Loss of Tsc2 in Neonatal V-SVZ Neural Stem Cells Causes Rare Malformations Tsc2 Mutation Causes Rare Malformations
- Posted
- Server
- Preprints.org
- DOI
- 10.20944/preprints202512.1498.v1
Tuberous Sclerosis Complex (TSC) is a genetic disorder caused by mutations that inactivate TSC1 or TSC2 genes. TSC1 or TSC2 mutations activate the mammalian target of rapamycin complex 1 (mTORC1) protein kinase pathway. Although many patients inherit a single copy of a mutant TSC gene, somatic mutations that cause loss of heterozygosity in inhibitory neural progenitor cells are hypothesized to be one cause of abnormal development. This may lead to cortical malformations or benign growths along the ventricular-subventricular zone (V-SVZ), cortex, olfactory tract, and olfactory bulbs (OB).
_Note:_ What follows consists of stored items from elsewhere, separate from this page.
Lemma scene_list_set_engine s c m ds i : engine s c m ds ->
  wp (scene_list_set (Some this) (Some i)) s (fun r s' =>
    (exists l1 d l2, ds = l1 ++ d :: l2 /\ named (acSceneId i) (hScene d) = true /\
       (db_results (glob s) = [] -> r = NoErr) /\ engine s' c m (l1 ++ retext i d :: l2)) \/
    (Forall (fun d => named (acSceneId i) (hScene d) = false) ds /\ r = NotFoundErr /\ s' = s)).
Proof.
  intros E. unfold scene_list_set. cbn [is_null]. wp_step. eapply wp_mono; [by eapply search_set|].
  intros p s0 (-> & [(l1 & d & l2 & -> & Hn & _ & ->)|[Hf ->]]); cbn [is_null].
  - assert (Hd : d ∈ l1 ++ d :: l2) by (apply elem_of_app; right; by left).
    pose proof (en_holds _ _ _ _ E) as H. rewrite Forall_forall in H.
    pose proof (sa_scene _ _ _ _ (ow_scene _ _ _ _ _ _ (H d Hd))) as Ha.
    unfold upd_scene. wp_step. wp_step. eapply wp_load; [exact Ha|reflexivity|]. eapply wp_store; [exact Ha|].
    wp_step. unfold scene_list_set_db.
    pose proof (engine_retext _ _ _ _ _ _ i (glob s) E) as E1.
    eapply (scene_request_run this _ c); [exact (en_class _ _ _ _ E1)|].
    intros r g _ Hr _ _. wp_step. left. exists l1, d, l2. split_and!; [done..| |].
    + intros Hdb. by rewrite Hr.
    + apply (engine_glob _ _ _ _ g) in E1. exact E1.
  - wp_step. by right.
Qed.

Lemma scene_list_get_engine s c m ds id : engine s c m ds ->
  wp (scene_list_get (Some this) (Some id)) s (fun r s' => s' = s /\
    ((exists l1 d l2, ds = l1 ++ d :: l2 /\ named id (hScene d) = true /\
       Forall (fun d => named id (hScene d) = false) (l1 ++ l2) /\ r = Some (hAt d)) \/
     (Forall (fun d => named id (hScene d) = false) ds /\ r = NULL))).
Proof. intros E. unfold scene_list_get. cbn [is_null]. by eapply search_engine. Qed.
This idea is supported by focal single-cell knockout experiments that induce CRE-mediated recombination following neonatal electroporation of conditional Tsc2 or Tsc1 mice. Loss of Tsc2 causes mTORC1 pathway activation and the formation of striatal hamartomas composed of ectopic clusters of abnormal cells and cytomegalic neurons including within the OB. Neural phenotypes in this model can be partially rescued with Rapalink-1, a bisteric mTOR inhibitor, demonstrating the importance of mTOR in pathogenesis. We previously demonstrated that global V-SVZ neural stem cell (NSC) Tsc2 mutation induced by nestin-CRE-ERT2 causes transcriptional and translational errors that are accompanied by mTORC1 pathway activation. While we previously described the OB granule cells from these mice, we did not thoroughly describe changes outside this region. Here we provide evidence that removal of Tsc2 from neonatal V-SVZ NSCs causes subtle and rare brain malformations. This is exemplified by ectopic clusters of cytomegalic neurons or glia and mTORC1 activation. Heterotopic clusters retain elevated levels of NSC proteins including Sox2, supporting a model wherein loss of Tsc2 leads to excessive mTORC1, persistent expression of stem proteins, and the inability of a subset of cells to differentiate at the appropriate time. These data support the use of this model to study TSC, but the rarity and stochastic nature of lesions make the use challenging for identifying mechanisms and testing therapies.